In a statement, James E. Rooney, the president and CEO of the Greater Boston of Commerce, said the think tank’s new research underlines the fact that the state “urgently needs to meet these challenges with financial strategies and solutions, including aligning the long-term funding requirements and pricing of mobility.
“Transportation impacts commerce, the quality of life and future of every person, and the Commonwealth’s ability to attract and retain talent. Not only will efficient and safe transportation move people forward, but strong transportation systems will also help address the housing crisis, climate goals, downtown vitality, as well as economic access and equity,” Rooney continued.
In its report, the think tank similarly underscored the urgency of addressing the agency’s challenges, warning that “if the MBTA cannot return to safe and reliable service, the Boston economy cannot recover.”
It also warned that leaving a majority of the agency’s assets in a state of disrepair would be “catastrophic to the regional economy and the impacts would fall on transit-dependent communities and those who have few affordable transportation alternatives.”
Speaking to MassLive earlier this week as she reviewed her first year in office, Massachusetts Gov. Maura Healey acknowledged the challenges facing the agency.

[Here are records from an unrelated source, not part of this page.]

(** [new Student({ ... })]. *)
Definition studentOf (b : Body) (newId : ObjectId) (now : Z) : Student.t :=
  {| Student._id := newId;
     Student.name := StudentModel.setName (name b);
     Student.email := StudentModel.setEmail (toLowerCase (email b));
     Student.rollNumber := StudentModel.setRollNumber (toUpperCase (rollNumber b));
     Student.department := department b;
     Student.course := course b;
     Student.year := orNumber (year b) (Some 1%Z);
     Student.semester := orNumber (semester b) (Some 1%Z);
     Student.enrollmentDate := default now (enrollmentDate b);
     Student.status := orElse (status b) "active";
     Student.notes := StudentModel.setNotes (notes b);
     Student.user := None |}.

(** [new User({ name, email, password, role: 'student', isActive: true })]. *)
Definition loginOf (b : Body) (newUserId : ObjectId) : User.t :=
  {| User._id := newUserId; User.name := name b;
     User.email := toLowerCase (email b); User.password := password b;
     User.role := "student"; User.isActive := true |}.

Section Create.
Variable hashPassword : string -> string.

(** The answer to a created student. *)
Definition created (b : Body) (student : Student.t) : Reply Student.t :=
  if acceptsJson b then jsonDoc 201 student
  else redirect "success" "Student created" ("/students/" +:+ Student._id student).

(** POST /students.  [newId] and [newUserId] are the ids of the Student
    and of the User that the handler constructs; [now] is [Date.now()]. *)
Definition createStudent (b : Body) (newId newUserId : ObjectId) (now : Z)
    (s : Store) : Reply Student.t * Store :=
  match findOne (emailOrRoll (email b) (toUpperCase (rollNumber b))) (students s) with
  | Some _ =>
      (respond (acceptsJson b) 400 "Email or Roll Number already exists"
         "error" "Email or Roll Number already exists" "/students/new", s)
  | None =>
      let student := studentOf b newId now in
      if bool_decide (createLogin b = "on") then
        match findOne (fun u => bool_decide (User.email u = toLowerCase (email b)))
                (users s) with
        | Some _ =>
            (respond (acceptsJson b) 400 "A user with this email already exists"
               "error" "A user with this email already exists" "/students/new", s)
        | None =>
            if negb (truthy (password b)) || (String.length (password b) <? 6)%nat
            then
              (respond (acceptsJson b) 400 "Password must be at least 6 characters"
                 "error" "Password must be at least 6 characters" "/students/new", s)
            else
              match User_insert hashPassword (loginOf b newUserId) (users s) with
              | inl err => (thrown err, s)
              | inr lu =>
                  let s1 := setUsers lu s in
                  let linked := withUser newUserId student in
                  match insert linked (students s1) with
                  | inl err => (thrown err, s1)
                  | inr l => (created b linked, setStudents l s1)
                  end
              end
        end
      else
        match insert student (students s) with
        | inl err => (thrown err, s)
        | inr l => (created b student, setStudents l s)
        end
  end.

End Create.

End StudentAdmin.

(** ** Session gates and login (auth middleware, auth controller) *)

Module Auth.

(** [req.session.user]; [isActive] may be absent from the object. *)
Record SessionUser := {
  _id : ObjectId;
  name : string;
  email : string;
  role : string;
  isActive : option bool
}.

(** [user.isActive !== false]. *)
Definition notInactive (u : SessionUser) : bool :=
  negb (bool_decide (isActive u = Some false)).

(** What a middleware does with a request: it calls [next()] or answers. *)
Inductive Outcome :=
| next
| answered (r : Reply unit).

Definition protect (user : option SessionUser) (acceptsJson : bool) : Outcome :=
  match user with
  | Some u =>
      if notInactive u then next
      else answered (respond acceptsJson 401 "Not authenticated"
                       "error" "Please log in to continue" "/login")
  | None =>
      answered (respond acceptsJson 401 "Not authenticated"
                  "error" "Please log in to continue" "/login")
  end.

Definition admin (user : option SessionUser) (acceptsJson : bool) : Outcome :=
  match user with
  | Some u =>
      if bool_decide (role u = "admin") && notInactive u then next
      else answered (respond acceptsJson 403 "Admin access required"
                       "error" "Admin access required" "/")
  | None =>
      answered (respond acceptsJson 403 "Admin access required"
                  "error" "Admin access required" "/")
  end.

Definition requireRole (required : string) (user : option SessionUser)
    (acceptsJson : bool) : Outcome :=
  match user with
  | Some u =>
      if bool_decide (role u = required) && notInactive u then next
      else answered (respond acceptsJson 403 (required +:+ " access required")
                       "error" (required +:+ " access required") "/login")
  | None =>
      answered (respond acceptsJson 403 (required +:+ " access required")
                  "error" (required +:+ " access required") "/login")
  end.

Section Login.

(** [user.matchPassword(password)] of the User model, which is not among
    the sources: a parameter of the handler. *)
Variable matchPassword : User.t -> string -> bool.

(** The filter [{ email: email.toLowerCase(), isActive: true }]. *)
Definition activeWithEmail (email : string) (u : User.t) : bool :=
  bool_decide (User.email u = toLowerCase email) && User.isActive u.

(** [req.session.user = { _id, name, email, role, isActive }]. *)
Definition sessionOf (u : User.t) : SessionUser :=
  {| _id := User._id u; name := User.name u; email := User.email u;
     role := User.role u; isActive := Some (User.isActive u) |}.

(** POST /login: the answer and the session user after the request. *)
Definition login (email password : string) (acceptsJson : bool)
    (users : list User.t) (session : option SessionUser)
    : Reply SessionUser * option SessionUser :=
  match findOne (activeWithEmail email) users with
  | Some user =>
      if matchPassword user password then
        (if acceptsJson then jsonDoc 200 (sessionOf user)
         else redirect "success" "Logged in successfully" "/",
         Some (sessionOf user))
      else
        (respond acceptsJson 401 "Invalid credentials"
           "error" "Invalid email or password" "/login", session)
  | None =>
      (respond acceptsJson 401 "Invalid credentials"
         "error" "Invalid email or password" "/login", session)
  end.

End Login.

End Auth.

(** ** The write requests of an administrator *)

(** The handlers that write departments, courses and modules. *)
Inductive AdminOp :=
| CreateDepartment (b : DepartmentAdmin.Body) (newId : ObjectId) (now : Z)
| UpdateDepartment (id : ObjectId) (b : DepartmentAdmin.Body)
| DeleteDepartment (id : ObjectId) (acceptsJson : bool)
| CreateCourse (req : CourseController.CreateRequest) (newId : ObjectId)
| UpdateCourse (id : ObjectId) (req : CourseController.CreateRequest) (isActive : string)
| DeleteCourse (id : ObjectId) (acceptsJson : bool)
| CreateModule (b : ModuleController.Body) (newId : ObjectId)
| UpdateModule (id : ObjectId) (b : ModuleController.Body)
| DeleteModule (id : ObjectId) (acceptsJson : bool).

The Democratic governor highlighted her decision to tap new general manager and CEO Phillip Eng, a veteran civil engineer with past stints at the Long Island Rail Road and New York City Transit, to lead the agency as evidence of the state’s commitment to turn the agency around.
“We don’t have a functioning economy without a functioning public transit system,” Healey told MassLive. “It’s really, really important. It’s important for our residents. It’s important for our employers. It’s important for the state. And that’s why I made it a priority.”
Despite those towering financial needs and ongoing safety issues, Healey appeared confident the agency can meet its obligations and make the repairs needed to keep the system safe and reliable for strap-hangers.
“We have the plan right now, through what [Eng] has proposed that will cover us through the work over the course of the next year, to build out the system in a way that makes it safe, reliable, and importantly, running at speeds that are actually going to [incentivize] people to leave their cars at home and take the T or the commuter rail,” she said.